● Aim of the task
Each line below from the one containing "let result := AsSigned a * AsSigned b in" through the one containing "exec_div_signed Z.quot instr" is to be given again exactly, and no line outside that span.

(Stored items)
=-=-=-=-=
(** *** The first [switch] of the step loop *)

Definition dispatch (instr : RVInstruction) : M unit :=
  match type instr with
  | LUI => set_reg (rd instr) (immediate instr)
  | AUIPC => pc0 <- gets pc ;; set_reg (rd instr) (pc0 + immediate instr)
  | JAL =>
    pc0 <- gets pc ;;
    let next_pc := wrap32 (pc0 + 4) in
    set_pc (pc0 + immediate instr) ;;
    set_reg (rd instr) next_pc
  | JALR =>
    pc0 <- gets pc ;;
    let next_pc := wrap32 (pc0 + 4) in
    base <- reg (rs1 instr) ;;
    set_pc (Z.land (wrap32 (base + immediate instr)) 0xfffffffe) ;;
    set_reg (rd instr) next_pc
  | BEQ => exec_branch (λ a b, a =? b) instr
  | BNE => exec_branch (λ a b, negb (a =? b)) instr
  | BLT => exec_branch (λ a b, AsSigned a <? AsSigned b) instr
  | BGE => exec_branch (λ a b, AsSigned a >=? AsSigned b) instr
  | BLTU => exec_branch (λ a b, a <? b) instr
  | BGEU => exec_branch (λ a b, a >=? b) instr
  | LB => exec_load ReadByte (λ v, SignExtend v 7) instr
  | LH => exec_load ReadHalf (λ v, SignExtend v 15) instr
  | LW => exec_load ReadWord (λ v, v) instr
  | LBU => exec_load ReadByte (λ v, v) instr
  | LHU => exec_load ReadHalf (λ v, v) instr
  | SB => exec_store WriteByte instr
  | SH => exec_store WriteHalf instr
  | SW => exec_store WriteWord instr
  | ADDI => a <- reg (rs1 instr) ;; set_reg (rd instr) (a + immediate instr)
  | SLTI =>
    a <- reg (rs1 instr) ;;
    set_reg (rd instr) (if AsSigned a <? AsSigned (immediate instr) then 1 else 0)
  | SLTIU =>
    a <- reg (rs1 instr) ;;
    set_reg (rd instr) (if a <? immediate instr then 1 else 0)
  | XORI => a <- reg (rs1 instr) ;; set_reg (rd instr) (Z.lxor a (immediate instr))
  | ORI => a <- reg (rs1 instr) ;; set_reg (rd instr) (Z.lor a (immediate instr))
  | ANDI => a <- reg (rs1 instr) ;; set_reg (rd instr) (Z.land a (immediate instr))
  | SLLI =>
    let amount := idx (rs2 instr) in
    a <- reg (rs1 instr) ;; set_reg (rd instr) (Z.shiftl a amount)
  | SRLI =>
    let amount := idx (rs2 instr) in
    a <- reg (rs1 instr) ;; set_reg (rd instr) (Z.shiftr a amount)
  | SRAI => exec_sra instr (idx (rs2 instr))
  | ADD => a <- reg (rs1 instr) ;; b <- reg (rs2 instr) ;; set_reg (rd instr) (a + b)
  | SUB => a <- reg (rs1 instr) ;; b <- reg (rs2 instr) ;; set_reg (rd instr) (a - b)
  | SLL =>
    b <- reg (rs2 instr) ;;
    let amount := Z.land b 0x1f in
    a <- reg (rs1 instr) ;; set_reg (rd instr) (Z.shiftl a amount)
  | SLT =>
    a <- reg (rs1 instr) ;; b <- reg (rs2 instr) ;;
    set_reg (rd instr) (if AsSigned a <? AsSigned b then 1 else 0)
  | SLTU =>
    a <- reg (rs1 instr) ;; b <- reg (rs2 instr) ;;
    set_reg (rd instr) (if a <? b then 1 else 0)
  | XOR => a <- reg (rs1 instr) ;; b <- reg (rs2 instr) ;; set_reg (rd instr) (Z.lxor a b)
  | SRL =>
    b <- reg (rs2 instr) ;;
    let amount := Z.land b 0x1f in
    a <- reg (rs1 instr) ;; set_reg (rd instr) (Z.shiftr a amount)
  | SRA => b <- reg (rs2 instr) ;; exec_sra instr (Z.land b 0x1f)
  | OR => a <- reg (rs1 instr) ;; b <- reg (rs2 instr) ;; set_reg (rd instr) (Z.lor a b)
  | AND => a <- reg (rs1 instr) ;; b <- reg (rs2 instr) ;; set_reg (rd instr) (Z.land a b)
  | FENCE => ret tt
  | ECALL => exec_ecall
  | EBREAK => ret tt
  | CSRRW => exec_csr_write (reg (rs1 instr)) instr
  | CSRRS => exec_csr_reg csr_set instr
  | CSRRC => exec_csr_reg csr_clear instr
  | CSRRWI => exec_csr_write (ret (idx (rs1 instr))) instr
  | CSRRSI => exec_csr_imm csr_set instr
  | CSRRCI => exec_csr_imm csr_clear instr
  | MUL =>
    a <- reg (rs1 instr) ;; b <- reg (rs2 instr) ;;
    set_reg (rd instr) (AsUnsigned (AsSigned a * AsSigned b))
  | MULH =>
    a <- reg (rs1 instr) ;; b <- reg (rs2 instr) ;;
    let result := AsSigned a * AsSigned b in
    set_reg (rd instr) (AsUnsigned (Z.shiftr result 32))
  | MULHSU =>
    a <- reg (rs1 instr) ;; b <- reg (rs2 instr) ;;
    let result := as_int64 (wrap64 (AsSigned a) * b) in
    set_reg (rd instr) (AsUnsigned (Z.shiftr result 32))
  | MULHU =>
    a <- reg (rs1 instr) ;; b <- reg (rs2 instr) ;;
    let result := wrap64 (a * b) in
    set_reg (rd instr) (Z.shiftr result 32)
  | DIV => exec_div_signed Z.quot instr
  | DIVU => exec_div_unsigned Z.div instr
  | REM => exec_div_signed Z.rem instr
  | REMU => exec_div_unsigned Z.modulo instr
  | LR_W =>
    (if decide (rs2 instr = 0%fin) then ret tt else InvalidInstruction) ;;
    addr <- reg (rs1 instr) ;;
    hart <- csrs_index CSR_MHARTID ;;
    v <- bus_atomic (ReadWordReserved addr hart) ;;
    set_reg (rd instr) v
  | SC_W =>
    addr <- reg (rs1 instr) ;;
    v <- reg (rs2 instr) ;;
    hart <- csrs_index CSR_MHARTID ;;
    ok <- bus_atomic (WriteWordConditional addr v hart) ;;
    if ok : bool then set_reg (rd instr) 0 else set_reg (rd instr) 1
  | AMOSWAP_W => exec_amo AtomicSwap instr
  | AMOADD_W => exec_amo AtomicAdd instr
  | AMOXOR_W => exec_amo AtomicXor instr
  | AMOAND_W => exec_amo AtomicAnd instr
  | AMOOR_W => exec_amo AtomicOr instr
  | AMOMIN_W => exec_amo AtomicMin instr
  | AMOMAX_W => exec_amo AtomicMax instr
  | AMOMINU_W => exec_amo AtomicMinU instr
  | AMOMAXU_W => exec_amo AtomicMaxU instr
  | FLW =>
    base <- reg (rs1 instr) ;;
    v <- bus_read ReadWord (base + immediate instr) ;;
    set_freg (rd instr) (ToFloat v)
  | FSW =>
    base <- reg (rs1 instr) ;;
    v <- freg (rs2 instr) ;;
    bus_write WriteWord (base + immediate instr) (ToUInt32 v)
  | FMADD_S => exec_fused W32 (X_madd W32) instr
  | FMSUB_S => exec_fused W32 (X_msub W32) instr
  | FNMSUB_S => exec_fused W32 (X_nmsub W32) instr
  | FNMADD_S => exec_fused W32 (X_nmadd W32) instr
  | FADD_S => exec_arith W32 (X_add W32) instr
  | FSUB_S => exec_arith W32 (X_sub W32) instr
  | FMUL_S => exec_arith W32 (X_mul W32) instr
  | FDIV_S => exec_arith W32 (X_div W32) instr
  | FSQRT_S => exec_sqrt W32 instr
  | FSGNJ_S => exec_sgnj W32 (sgnj W32) instr
  | FSGNJN_S => exec_sgnj W32 (sgnjn W32) instr
  | FSGNJX_S => exec_sgnj W32 (sgnjx W32) instr
  | FMIN_S => exec_minmax W32 true instr
  | FMAX_S => exec_minmax W32 false instr
  | FCVT_W_S =>
    exec_cvt_to_int W32 (2 ^ 32 - 1) 0x7fffffff (X_to_i32 W32) (X_i32_ne W32) instr
  | FCVT_WU_S =>
    exec_cvt_to_int W32 0 (2 ^ 32 - 1) (X_to_u32 W32) (X_u32_ne W32) instr
  | FMV_X_W => v <- freg (rs1 instr) ;; set_reg (rd instr) (ToUInt32 v)
  | FEQ_S => exec_feq W32 instr
  | FLT_S => exec_fcmp W32 (X_lt W32) instr
  | FLE_S => exec_fcmp W32 (X_le W32) instr
  | FCLASS_S => exec_fclass W32 instr
  | FCVT_S_W => exec_cvt_from_int W32 AsSigned (X_of_i32 W32) (X_i32_ne W32) instr
  | FCVT_S_WU => exec_cvt_from_int W32 (λ x, x) (X_of_u32 W32) (X_u32_ne W32) instr
  | FMV_W_X =>
    freg_update (rd instr) (set_u64 0) ;;
    x <- reg (rs1 instr) ;;
    freg_update (rd instr) (set_u32 x)
  | FLD => exec_fld instr
  | FSD => exec_fsd instr
  | FMADD_D => exec_fused W64 (X_madd W64) instr
  | FMSUB_D => exec_fused W64 (X_msub W64) instr
  | FNMSUB_D => exec_fused W64 (X_nmsub W64) instr
  | FNMADD_D => exec_fused W64 (X_nmadd W64) instr
  | FADD_D => exec_arith W64 (X_add W64) instr
  | FSUB_D => exec_arith W64 (X_sub W64) instr
  | FMUL_D => exec_arith W64 (X_mul W64) instr
  | FDIV_D => exec_arith W64 (X_div W64) instr
  | FSQRT_D => exec_sqrt W64 instr
  | FSGNJ_D => exec_sgnj W64 (sgnj W64) instr
  | FSGNJN_D => exec_sgnj W64 (sgnjn W64) instr
  | FSGNJX_D => exec_sgnj W64 (sgnjx W64) instr
  | FMIN_D => exec_minmax W64 true instr
  | FMAX_D => exec_minmax W64 false instr
  | FCVT_S_D => exec_fcvt_s_d instr
  | FCVT_D_S => exec_fcvt_d_s instr
  | FEQ_D => exec_feq W64 instr
  | FLT_D => exec_fcmp W64 (X_lt W64) instr
  | FLE_D => exec_fcmp W64 (X_le W64) instr
  | FCLASS_D => exec_fclass W64 instr
  | FCVT_W_D =>
    exec_cvt_to_int W64 (2 ^ 32 - 1) 0x7fffffff (X_to_i32 W64) (X_i32_ne W64) instr
  | FCVT_WU_D =>
    exec_cvt_to_int W64 0 (2 ^ 32 - 1) (X_to_u32 W64) (X_u32_ne W64) instr
  | FCVT_D_W => exec_cvt_from_int W64 AsSigned (X_of_i32 W64) (X_i32_ne W64) instr
  | FCVT_D_WU => exec_cvt_from_int W64 (λ x, x) (X_of_u32 W64) (X_u32_ne W64) instr
  | URET | SRET | MRET | WFI
  | SFENCE_VMA | SINVAL_VMA | SINVAL_GVMA | SFENCE_W_INVAL | SFENCE_INVAL_IR =>
    throw E_NotImplemented
  | CUST_TVA =>
    a <- reg (rs1 instr) ;;
    pa <- TranslateMemoryAddress a false ;;
    set_reg (rd instr) pa
  | INVALID => InvalidInstruction
  end.

(** *** The step loop *)

Definition IsBreakPoint (addr : Z) : M bool := gets (λ s,
  if decide (addr ∈ break_points s) then true
  else
    match PeekWord addr (memory s) with
    | None => false
    | Some word =>
      match type (FromUInt32 word) with EBREAK => true | _ => false end
    end).

(** One turn of the [for] loop of [Step]; the result is [true] when the
    loop leaves through [return true]. *)
Definition iteration : M bool :=
  modify (λ s, with_cycles (wrap64 (cycles s + 1)) s) ;;
  pc0 <- gets pc ;;
  if nonzero (Z.land pc0 3) then throw E_InvalidPC
  else
    let maccess_instr := CheckMemoryAccess pc0 in
    if negb (address_present maccess_instr) then throw E_PCNotPresent
    else
      word <- bus_read ReadWord (translated_address maccess_instr) ;;
      let instr := FromUInt32 word in
      dispatch instr ;;
      (if writes_pc (type instr) then ret tt
       else pc1 <- gets pc ;; set_pc (pc1 + 4)) ;;
      (if decide (rd instr = 0%fin) then set_reg (rd instr) 0 else ret tt) ;;
      pc2 <- gets pc ;;
      IsBreakPoint pc2.

Fixpoint Step_loop (steps : nat) : M bool :=
  match steps with
  | O => ret false
  | S steps' =>
    go <- gets running ;;
    if go : bool then
      hit <- iteration ;;
      if hit : bool then ret true else Step_loop steps'
    else ret false
  end.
=-=-=-=-=
● Task answer
    let result := AsSigned a * AsSigned b in
    set_reg (rd instr) (AsUnsigned (Z.shiftr result 32))
  | MULHSU =>
    a <- reg (rs1 instr) ;; b <- reg (rs2 instr) ;;
    let result := as_int64 (wrap64 (AsSigned a) * b) in
    set_reg (rd instr) (AsUnsigned (Z.shiftr result 32))
  | MULHU =>
    a <- reg (rs1 instr) ;; b <- reg (rs2 instr) ;;
    let result := wrap64 (a * b) in
    set_reg (rd instr) (Z.shiftr result 32)
  | DIV => exec_div_signed Z.quot instr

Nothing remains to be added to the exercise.